### Problem
In the listing below, find the line containing "- apply stays_bind;" and the line containing "destruct (negb _); [apply stays_raise|].". Repeat exactly those two lines and every line between them.

### Provided material
Lemma enumerate_snd {A} (xs : list A) (k : nat) :
  map snd (enumerate xs k) = xs.
Proof.
  revert k. induction xs as [|x xs IH]; intros k; [reflexivity|].
  simpl. now rewrite IH.
Qed.

Lemma adds_test_system : adds (within test_queries) test_system.
Proof.
  unfold test_system.
  apply (adds_bind _ _ [] test_queries);
    [now apply adds_nothing|intros _].
  apply (adds_bind _ _ test_queries []);
    [|intros _; now apply adds_nothing].
  apply (adds_for_each (enumerate test_queries 1) snd).
  intros [i query]. simpl.
  apply (adds_bind _ _ [] [query]); [now apply adds_nothing|intros _].
  apply (adds_bind _ _ [] [query]); [now apply adds_nothing|intros _].
  apply (adds_bind _ _ [query] []); [apply adds_analyze_query|].
  intros result.
  apply (adds_bind _ _ [] []); [|intros _; apply adds_sleep].
  destruct (Py.truthy (Py.get result "success")).
  - apply (adds_bind _ _ [] []); [now apply adds_nothing|intros _].
    apply (adds_bind _ _ [] []).
    { apply adds_nothing. intros s. unfold getitem.
      now destruct (result !! "output"). }
    intros output. apply (adds_bind _ _ [] []).
    { apply adds_nothing. intros s. now destruct output. }
    intros text. now apply adds_nothing.
  - now apply adds_nothing.
Qed.

End Recorded.

(** X20.  The [test] command of the loop leaves its mark: whether
    [test_system] returns or raises (a success without output raises),
    the history of the system is the old one followed by entries for
    some of the three test queries, in their order, at most one each;
    nothing else of the system changes, nor does the flag [running] or
    the pending input. *)
Theorem command_line_test_extends_history `{Collaborators} `{!Reflection}
    `{!Runtime} (s : StockAgentCLI.session) (o : StockAgentSystem.t) :
  StockAgentCLI.system (StockAgentCLI.cli s) = Some o ->
  exists o' queries,
    StockAgentCLI.system
      (StockAgentCLI.cli (snd (StockAgentCLI.test_system s))) = Some o'
    /\ StockAgentCLI.running
         (StockAgentCLI.cli (snd (StockAgentCLI.test_system s)))
       = StockAgentCLI.running (StockAgentCLI.cli s)
    /\ StockAgentCLI.stdin (snd (StockAgentCLI.test_system s))
       = StockAgentCLI.stdin s
    /\ queries `sublist_of` StockAgentCLI.test_queries
    /\ appended queries o o'.
Proof. intros Hsys. exact (adds_test_system s o Hsys). Qed.

Lemma command_line_test_extends_history_witness :
  exists o' queries,
    StockAgentCLI.system
      (StockAgentCLI.cli
         (snd (@StockAgentCLI.test_system Demo.collaborators Demo.runtime
                 (Demo.at_prompt []))))
    = Some o'
    /\ queries `sublist_of` StockAgentCLI.test_queries
    /\ appended queries (self Demo.ready) o'.
Proof.
  destruct (@command_line_test_extends_history Demo.collaborators
              Demo.reflection Demo.runtime (Demo.at_prompt [])
              (self Demo.ready) eq_refl)
    as (o' & queries & Hsys & _ & _ & Hsub & Happ).
  exists o', queries. split; [exact Hsys|]. split; [exact Hsub|exact Happ].
Defined.

(** ** Starting the command line *)

Section Starting.

Context `{Collaborators} `{!Reflection} `{!Runtime}.

Import StockAgentCLI.

Lemma capabilities_self (f : frame) :
  self (snd (get_agent_capabilities f)) = self f.
Proof.
  unfold get_agent_capabilities, bind, gets. simpl.
  destruct (is_initialized (self f)); simpl; [|reflexivity].
  destruct (capabilities_of_self (junior_agent (self f)) f) as [Hs1 _].
  destruct (capabilities_of (junior_agent (self f)) f) as [[[j|e]|e] f1];
    simpl in *; [|exact Hs1|exact Hs1].
  destruct (capabilities_of_self (master_agent (self f1)) f1) as [Hs2 _].
  destruct (capabilities_of (master_agent (self f1)) f1) as [[[m|e]|e] f2];
    simpl in *; congruence.
Qed.

(** Nothing that is not awaited can be left by an exception outside
    [Exception]. *)
Lemma stays_ret {S A} (a : A) : stays (@ret S A a).
Proof. intros st e st'. discriminate. Qed.

Lemma stays_raise {S A} (e : exn) : stays (@raise S A e).
Proof. intros st e' st'. discriminate. Qed.

Lemma stays_gets {S A} (f : S -> A) : stays (gets f).
Proof. intros st e st'. discriminate. Qed.

Lemma stays_modify {S} (f : S -> S) : stays (modify f).
Proof. intros st e st'. discriminate. Qed.

Lemma stays_print {S} `{Console S} (line : string) : stays (@print S _ line).
Proof. intros st e st'. discriminate. Qed.

Lemma stays_bind {S A B} (m : M S A) (k : A -> M S B) :
  stays m -> (forall a, stays (k a)) -> stays (bind m k).
Proof.
  intros Hm Hk st e st'. unfold bind.
  destruct (m st) as [[[a|e0]|e0] st0] eqn:Hrun.
  - apply Hk.
  - discriminate.
  - now apply Hm in Hrun.
Qed.

Lemma stays_try {S A} (body : M S A) (handler : exn -> M S A) :
  stays body -> (forall e, stays (handler e)) ->
  stays (try_except body handler).
Proof.
  intros Hb Hh st e st'. unfold try_except.
  destruct (body st) as [[[a|e0]|e0] st0] eqn:Hrun.
  - discriminate.
  - apply Hh.
  - now apply Hb in Hrun.
Qed.

Lemma stays_for_each {S A} (xs : list A) (body : A -> M S unit) :
  (forall x, stays (body x)) -> stays (for_each xs body).
Proof.
  intros Hbody. induction xs as [|x xs IH]; [apply stays_ret|].
  simpl. apply stays_bind; [apply Hbody|intros _; exact IH].
Qed.

Lemma stays_extern {A} (call : World -> outcome A * World) :
  stays (extern call).
Proof.
  intros f e f'. unfold extern.
  now destruct (call (world (proc f))) as [[a|e0] w].
Qed.

Lemma stays_attr_of (a : option Agent) (method : string) :
  stays (attr_of a method).
Proof. destruct a; [apply stays_ret|apply stays_raise]. Qed.

Lemma stays_getitem {S} (d : dict) (key : string) :
  stays (@getitem S d key).
Proof.
  unfold getitem. destruct (d !! key); [apply stays_ret|apply stays_raise].
Qed.

Lemma stays_on_system {A} (method : string) (call : M frame A) :
  stays call -> stays (on_system method call).
Proof.
  intros Hcall s e s'. unfold on_system.
  destruct (system (cli s)) as [o|]; [|discriminate].
  destruct (call (Frame o (terminal s))) as [r f] eqn:Hrun.
  intros Heq. injection Heq as -> _. now apply Hcall in Hrun.
Qed.

Lemma stays_capabilities_of (a : option Agent) : stays (capabilities_of a).
Proof.
  unfold capabilities_of. destruct (attr_bool a); [|apply stays_ret].
  apply stays_bind; [apply stays_attr_of|intros ag; apply stays_extern].
Qed.

Lemma stays_get_agent_capabilities : stays get_agent_capabilities.
Proof.
  unfold get_agent_capabilities.
  apply stays_bind; [apply stays_gets|intros ready].
  destruct (negb ready); [apply stays_ret|].
  apply stays_bind; [apply stays_gets|intros j].
  apply stays_bind; [apply stays_capabilities_of|intros junior].
  apply stays_bind; [apply stays_gets|intros m].
  apply stays_bind; [apply stays_capabilities_of|intros master].
  apply stays_ret.
Qed.

Lemma stays_show_system_info : stays show_system_info.
Proof.
  unfold show_system_info.
  apply stays_bind; [|intros status].
  { apply stays_on_system.
    apply stays_bind; [apply stays_gets|intros o; apply stays_ret]. }
  apply stays_bind;
    [apply stays_on_system, stays_get_agent_capabilities
    |intros capabilities].
  apply stays_bind; [|intros tools].
  { apply stays_on_system.
    apply stays_bind; [apply stays_gets|intros l; apply stays_ret]. }
  do 6 (apply stays_bind; [apply stays_print|intros _]).
  apply stays_bind; [|intros _].
  { apply stays_for_each. intros [agent caps].
    apply stays_bind; [apply stays_print|intros _].
    apply stays_for_each. intros cap. apply stays_print. }
  apply stays_bind; [apply stays_print|intros _].
  apply stays_for_each. intros tool.
  apply stays_bind; [apply stays_getitem|intros name].
  apply stays_bind; [apply stays_getitem|intros description].
  apply stays_print.
Qed.

Lemma stays_initialize_system : stays _initialize_system.
Proof.
  unfold _initialize_system. apply stays_try.
  - apply stays_bind; [apply stays_gets|intros cfg].
    apply stays_bind; [apply stays_gets|intros tools].
    apply stays_bind; [apply stays_extern|intros orch].
    apply stays_bind; [apply stays_modify|intros _].
    apply stays_bind; [apply stays_extern|intros junior].
    apply stays_bind; [apply stays_modify|intros _].
    apply stays_bind; [apply stays_extern|intros master].
    apply stays_bind; [apply stays_modify|intros _].
    apply stays_bind; [apply stays_gets|intros o].
    apply stays_bind; [apply stays_attr_of|intros orch'].
    apply stays_bind; [apply stays_extern|intros _].
    apply stays_bind; [apply stays_modify|intros _].
    apply stays_print.
  - intros e. apply stays_bind; [apply stays_print|intros _].
    apply stays_modify.
Qed.

Lemma stays_validate_config (cfg : Config.t) :
  stays (@Config.validate_config process _ cfg).
Proof.
  unfold Config.validate_config.
  destruct (negb _); [apply stays_raise|].
  destruct (_ && _); [apply stays_print|apply stays_ret].
Qed.

Lemma stays_init (cfg : Config.t) : stays (StockAgentSystem.__init__ cfg).
Proof.
  intros p e p'. unfold StockAgentSystem.__init__.
  destruct (Config.validate_config cfg p) as [[[[]|e0]|e0] p0] eqn:Hcheck.
  - destruct (_initialize_system _) as [[[[]|e1]|e1] f] eqn:Hrun;
      try discriminate.
    now apply stays_initialize_system in Hrun.
  - discriminate.
  - now apply stays_validate_config in Hcheck.
Qed.

Lemma capabilities_raise (f : frame) (a : Agent) (e : exn) (w : World) :
  is_initialized (self f) = true ->
  junior_agent (self f) = Some a ->
  agent_bool a = true ->
  get_capabilities a (world (proc f)) = (Raised e, w) ->
  get_agent_capabilities f = (Raised e, after_call f w).
Proof.
  intros Hinit Hj Hb Hcall.
  unfold get_agent_capabilities, bind, gets. rewrite Hinit. simpl.
  rewrite Hj. unfold capabilities_of at 1. simpl. rewrite Hb.
  unfold bind, attr_of, extern, ret. simpl. now rewrite Hcall.
Qed.

Lemma adds_nothing_for_each {A} (xs : list A) (body : A -> M session unit) :
  (forall x, adds (within []) (body x)) ->
  adds (within []) (for_each xs body).
Proof.
  intros Hbody. induction xs as [|x xs IH].
  - now apply adds_nothing.
  - simpl. apply (adds_bind _ _ [] []); [apply Hbody|].
    intros _. exact IH.
Qed.

Lemma adds_show_system_info : adds (within []) show_system_info.
Proof.
  unfold show_system_info.
  apply (adds_bind _ _ [] []); [now apply adds_reading|intros status].
  apply (adds_bind _ _ [] []);
    [apply adds_reading, capabilities_self|intros capabilities].
  apply (adds_bind _ _ [] []); [now apply adds_reading|intros tools].
  do 6 (apply (adds_bind _ _ [] []); [now apply adds_nothing|intros _]).
  apply (adds_bind _ _ [] []).
  { apply adds_nothing_for_each. intros [agent caps].
    apply (adds_bind _ _ [] []); [now apply adds_nothing|intros _].
    apply adds_nothing_for_each. intros cap. now apply adds_nothing. }
  intros _.
  apply (adds_bind _ _ [] []); [now apply adds_nothing|intros _].
  apply adds_nothing_for_each. intros tool.
  apply (adds_bind _ _ [] []).
  { apply adds_nothing. intros s. unfold getitem.
    now destruct (tool !! "name"). }
  intros name. apply (adds_bind _ _ [] []).
  { apply adds_nothing. intros s. unfold getitem.
    now destruct (tool !! "description"). }
  intros description. now apply adds_nothing.
Qed.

### Result of the exercise
  - apply stays_bind; [apply stays_gets|intros cfg].
    apply stays_bind; [apply stays_gets|intros tools].
    apply stays_bind; [apply stays_extern|intros orch].
    apply stays_bind; [apply stays_modify|intros _].
    apply stays_bind; [apply stays_extern|intros junior].
    apply stays_bind; [apply stays_modify|intros _].
    apply stays_bind; [apply stays_extern|intros master].
    apply stays_bind; [apply stays_modify|intros _].
    apply stays_bind; [apply stays_gets|intros o].
    apply stays_bind; [apply stays_attr_of|intros orch'].
    apply stays_bind; [apply stays_extern|intros _].
    apply stays_bind; [apply stays_modify|intros _].
    apply stays_print.
  - intros e. apply stays_bind; [apply stays_print|intros _].
    apply stays_modify.
Qed.

Lemma stays_validate_config (cfg : Config.t) :
  stays (@Config.validate_config process _ cfg).
Proof.
  unfold Config.validate_config.
  destruct (negb _); [apply stays_raise|].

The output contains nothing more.